> **Work instructions**: Return only the stretch of the material below that begins with the line containing "st_memory : ∀" and ends with the line containing "sd_current : current_process_index", exactly; both of those lines belong to it.

> **Data provided**:

(* ===== verification/UsermodeRun.v ===== *)
(** * Running a program

    run_loaded_image from the first page to the last: what the program finds when it
    starts, and that the kernel is as before when it has ended, whatever the program
    does in its own pages and wherever the loading fails. *)

From Stdlib Require Import ZArith Lia Bool.
From stdpp Require Import base numbers list list_numbers gmap sets.
From S2P Require Import Prelude Memory Bitmap Pmm Paging PagingSpace PagingLife Runtime Process ProcessProps Usermode UsermodeSpace UsermodeImage.

(** ** The process table *)

Lemma upd_process_wp s i p f (Q : unit → procs → Prop) : procs_ok s → 0 ≤ i < 8 → processes s !! Z.to_nat i = Some p →
  Q tt (set_processes (<[Z.to_nat i := f p]> (processes s)) s) → wp (upd_process i f) Q s.
Proof.
  intros Hok Hi Hp HQ. unfold upd_process. wp_step. eapply get_process_wp; [lia|exact Hp|]. apply put_process_wp; [rewrite (pk_len _ Hok); lia|done].
Qed.

(** A slot may change as long as its number stays with it. *)
Lemma procs_ok_slot s i p p' : procs_ok s → processes s !! i = Some p → process_ok p' → pid p' = pid p → is_used p' = is_used p →
  procs_ok (set_processes (<[i := p']> (processes s)) s).
Proof.
  intros Hok Hp Hp' Epid Eu. assert (Hcase : ∀ j q, <[i := p']> (processes s) !! j = Some q → ∃ q', processes s !! j = Some q' ∧ pid q = pid q' ∧ is_used q = is_used q').
  { intros j q Hq. apply list_lookup_insert_Some in Hq as [(<- & <- & _)|[_ Hq]]; eauto. }
  split; cbn; [by rewrite length_insert; apply Hok|by apply Forall_insert; [apply Hok|]|apply Hok|apply Hok| |].
  - intros j q (q' & Hq & E1 & E2)%Hcase Hu. rewrite E1. apply (pk_pids _ Hok j q' Hq). by rewrite <-E2.
  - intros j k q r (q' & Hq & E1 & E2)%Hcase (r' & Hr & E3 & E4)%Hcase Hu1 Hu2 E. eapply (pk_distinct _ Hok); [exact Hq|exact Hr|congruence..].
Qed.

Lemma procs_ok_current s i : procs_ok s → -1 ≤ i < 8 → procs_ok (set_current_process_index i s).
Proof. intros [P1 P2 P3 P4 P5 P6] Hi. by split. Qed.

Definition close (d : descriptor) : descriptor := Descriptor false (fd_file_index d) (fd_offset d).

Lemma close_all_wp s i p (Q : unit → procs → Prop) : procs_ok s → 0 ≤ i < 8 → current_process_index s = i → processes s !! Z.to_nat i = Some p →
  Q tt (set_processes (<[Z.to_nat i := set_fds (close <$> fds p) p]> (processes s)) s) → wp user_process_close_all Q s.
Proof.
  intros Hok Hi Ei Hp HQ. pose proof (pk_len _ Hok) as Hl. destruct (Forall_lookup_1 _ _ _ _ (pk_ok _ Hok) Hp) as [_ Hf].
  unfold user_process_close_all, current_process. do 4 wp_step. rewrite Ei. unfold USER_PROCESS_COUNT. rewrite (proj2 (Z.ltb_ge i 0)), (proj2 (Z.leb_gt 8 i)) by lia. cbn [orb].
  apply (wp_for _ _ _ (λ k s', s' = set_processes (<[Z.to_nat i := set_fds ((close <$> take (Z.to_nat k) (fds p)) ++ drop (Z.to_nat k) (fds p)) p]> (processes s)) s)); [done| | |].
  - cbn. unfold set_fds. replace (UserProcess _ _ _ _ _ _ _) with p by (by destruct p). rewrite list_insert_id by done. by destruct s.
  - intros k s' Hk ->. unfold USER_PROCESS_FD_COUNT in Hk. wp_step. eapply get_process_wp; [lia|cbn; apply list_lookup_insert_eq; lia|]. cbn [fds set_fds].
    destruct (lookup_lt_is_Some_2 (fds p) (Z.to_nat k)) as [d Hd]; [lia|]. assert (Ht : length (close <$> take (Z.to_nat k) (fds p)) = Z.to_nat k) by (rewrite length_fmap, length_take; lia).
    wp_step. eapply wp_lift; [apply aread_Some; split; [lia|]; rewrite lookup_app_r, Ht, Nat.sub_diag, lookup_drop by lia; rewrite Nat.add_0_r; exact Hd|].
    wp_step. eapply wp_lift; [apply awrite_eq; rewrite length_app, Ht, length_drop; lia|]. apply put_process_wp; [cbn; rewrite length_insert; lia|].
    cbn. rewrite list_insert_insert_eq. unfold set_processes. cbn. do 2 f_equal. unfold set_fds. cbn. f_equal. rewrite insert_app_r_alt by lia. rewrite Ht, Nat.sub_diag, (drop_S _ _ _ Hd). cbn.
    replace (Z.to_nat (k + 1)) with (S (Z.to_nat k)) by lia. rewrite (take_S_r _ _ _ Hd), fmap_app, <-app_assoc. done.
  - intros s' ->. unfold USER_PROCESS_FD_COUNT. rewrite take_ge, drop_ge, app_nil_r by lia. exact HQ.
Qed.

(** ** User mode *)

(** The byte that an access to [v] in user mode reaches: present and user-accessible on
    both levels of the tables. *)
Definition user_access (m : mem) (cr3 v : Z) : option Z :=
  pde ← load 4 m (entry_at cr3 (dir_index v));
  if is_present pde && Z.testbit pde 2 then
    pte ← load 4 m (entry_at (frame_of pde) (table_index v));
    if is_present pte && Z.testbit pte 2 then Some (frame_of pte + v mod 4096) else None
  else None.

Section run.
Context {P Files : Type} `{PageAllocatorLaws P}.
Context (kernel_page_directory kernel_space : Z) (usermode_enter : Z → Z → M (machine (P := P) (F := Files)) Z).
Implicit Types (m : machine (P := P) (F := Files)) (s : vm P).

(** What a program finds when it starts at [e]: at its addresses its image, zero
    elsewhere, and a clear stack; nothing else is accessible to it, and no byte twice.
    Its process is registered and current, and no translation is cached. *)
Record started m (str image : list Z) (e offset size : Z) : Prop := {
  st_memory : ∀ v, USER_PROGRAM_BASE ≤ v < USER_STACK_BASE + PAGE_SIZE →
    ∃ a, user_access (vmem (mvm m)) (cr3 (mvm m)) v = Some a ∧ vmem (mvm m) !! a = Some (program_byte image offset size (v - USER_PROGRAM_BASE));
  st_confined : ∀ v, is_u32 v → ¬ (USER_PROGRAM_BASE ≤ v < USER_STACK_BASE + PAGE_SIZE) → user_access (vmem (mvm m)) (cr3 (mvm m)) v = None;
  st_once : ∀ v w a, is_u32 v → is_u32 w → user_access (vmem (mvm m)) (cr3 (mvm m)) v = Some a → user_access (vmem (mvm m)) (cr3 (mvm m)) w = Some a → v = w;
  st_tlb : tlb (mvm m) = ∅;
  st_process : let ps := sprocs (msystem m) in procs_ok ps ∧ 0 ≤ current_process_index ps ∧ ∃ p, processes ps !! Z.to_nat (current_process_index ps) = Some p ∧
    state p = USER_PROCESS_RUNNING ∧ entry p = e ∧ address_space p = current_space (mvm m) ∧ cstring (name p) = Some (take 31 str) ∧ fds p = replicate 8 closed }.

(** What the execution of a program in user mode may do: change the bytes that are
    accessible to it and, by system calls, its descriptors and the files. *)
Record stopped m m' : Prop := {
  sd_pages : pager (mvm m') = pager (mvm m);
  sd_space : current_space (mvm m') = current_space (mvm m) ∧ cr3 (mvm m') = cr3 (mvm m);
  sd_bytes : bytes_ok (vmem (mvm m)) → bytes_ok (vmem (mvm m'));
  sd_mapped : ∀ a, is_Some (vmem (mvm m) !! a) → is_Some (vmem (mvm m') !! a);
  sd_frame : ∀ a, (∀ v, is_u32 v → user_access (vmem (mvm m)) (cr3 (mvm m)) v ≠ Some a) → vmem (mvm m') !! a = vmem (mvm m) !! a;
  sd_procs : procs_ok (sprocs (msystem m)) → procs_ok (sprocs (msystem m'));
  sd_current : current_process_index (sprocs (msystem m')) = current_process_index (sprocs (msystem m));
  sd_process : ∀ p, processes (sprocs (msystem m)) !! Z.to_nat (current_process_index (sprocs (msystem m))) = Some p →
    ∃ p', processes (sprocs (msystem m')) !! Z.to_nat (current_process_index (sprocs (msystem m))) = Some p' ∧ pid p' = pid p ∧ state p' = state p;
  sd_image : load_image m' = load_image m }.

(** The kernel between two programs. *)
Record ready m (U A : gset Z) (D O : Z → Z) (F : Z → Z → Z) : Prop := {
  rd_vm : vm_ok kernel_space (mvm m) U A kernel_space kernel_page_directory D O F;
  rd_room : room_after (mvm m) U A kernel_space kernel_page_directory D;
  rd_first : is_present (D 0) = true;
  rd_kernel : ∀ i k, 0 ≤ i < 1024 → 0 ≤ k < 1024 → Z.testbit (trans D F i k) 2 = false;
  rd_gap : ∀ p, p ∈ U ∖ A → p + 1 ∉ A;
  rd_space : current_space (mvm m) = kernel_space ∧ cr3 (mvm m) = kernel_page_directory;
  rd_procs : procs_ok (sprocs (msystem m));
  rd_image : length (load_image m) = Z.to_nat 65536 }.

Section one.
Context (s0 : vm P) (U A : gset Z) (Dk Ok : Z → Z) (Fk : Z → Z → Z).
Context (Hk0 : vm_ok kernel_space s0 U A kernel_space kernel_page_directory Dk Ok Fk) (HD0 : is_present (Dk 0) = true)
  (Hroom : room_after s0 U A kernel_space kernel_page_directory Dk) (Hker : ∀ i k, 0 ≤ i < 1024 → 0 ≤ k < 1024 → Z.testbit (trans Dk Fk i k) 2 = false).

Local Abbreviation live := (live kernel_page_directory kernel_space s0 U A Dk).
Local Abbreviation plain := (plain kernel_page_directory kernel_space s0 U A Dk Ok Fk).
Local Abbreviation image_mapped := (image_mapped Dk Fk).

Lemma image_entry_bits ps k : 0 ≤ nth (Z.to_nat k) ps 0 < 32768 →
  is_present (image_entry ps k) = true ∧ Z.testbit (image_entry ps k) 2 = true ∧ frame_of (image_entry ps k) = nth (Z.to_nat k) ps 0 * 4096.
Proof.
  intros Hx. unfold image_entry. split_and!.
  - by rewrite present_lor, orb_true_r.
  - by rewrite Z.lor_spec, orb_true_r.
  - assert (Hu : is_u32 (nth (Z.to_nat k) ps 0 * 4096)) by (unfold is_u32; lia). rewrite frame_lor by (done || lia). apply frame_aligned; [done|by apply Z.mod_mul].
Qed.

> **Response to the task**:
  st_memory : ∀ v, USER_PROGRAM_BASE ≤ v < USER_STACK_BASE + PAGE_SIZE →
    ∃ a, user_access (vmem (mvm m)) (cr3 (mvm m)) v = Some a ∧ vmem (mvm m) !! a = Some (program_byte image offset size (v - USER_PROGRAM_BASE));
  st_confined : ∀ v, is_u32 v → ¬ (USER_PROGRAM_BASE ≤ v < USER_STACK_BASE + PAGE_SIZE) → user_access (vmem (mvm m)) (cr3 (mvm m)) v = None;
  st_once : ∀ v w a, is_u32 v → is_u32 w → user_access (vmem (mvm m)) (cr3 (mvm m)) v = Some a → user_access (vmem (mvm m)) (cr3 (mvm m)) w = Some a → v = w;
  st_tlb : tlb (mvm m) = ∅;
  st_process : let ps := sprocs (msystem m) in procs_ok ps ∧ 0 ≤ current_process_index ps ∧ ∃ p, processes ps !! Z.to_nat (current_process_index ps) = Some p ∧
    state p = USER_PROCESS_RUNNING ∧ entry p = e ∧ address_space p = current_space (mvm m) ∧ cstring (name p) = Some (take 31 str) ∧ fds p = replicate 8 closed }.

(** What the execution of a program in user mode may do: change the bytes that are
    accessible to it and, by system calls, its descriptors and the files. *)
Record stopped m m' : Prop := {
  sd_pages : pager (mvm m') = pager (mvm m);
  sd_space : current_space (mvm m') = current_space (mvm m) ∧ cr3 (mvm m') = cr3 (mvm m);
  sd_bytes : bytes_ok (vmem (mvm m)) → bytes_ok (vmem (mvm m'));
  sd_mapped : ∀ a, is_Some (vmem (mvm m) !! a) → is_Some (vmem (mvm m') !! a);
  sd_frame : ∀ a, (∀ v, is_u32 v → user_access (vmem (mvm m)) (cr3 (mvm m)) v ≠ Some a) → vmem (mvm m') !! a = vmem (mvm m) !! a;
  sd_procs : procs_ok (sprocs (msystem m)) → procs_ok (sprocs (msystem m'));
  sd_current : current_process_index (sprocs (msystem m')) = current_process_index (sprocs (msystem m));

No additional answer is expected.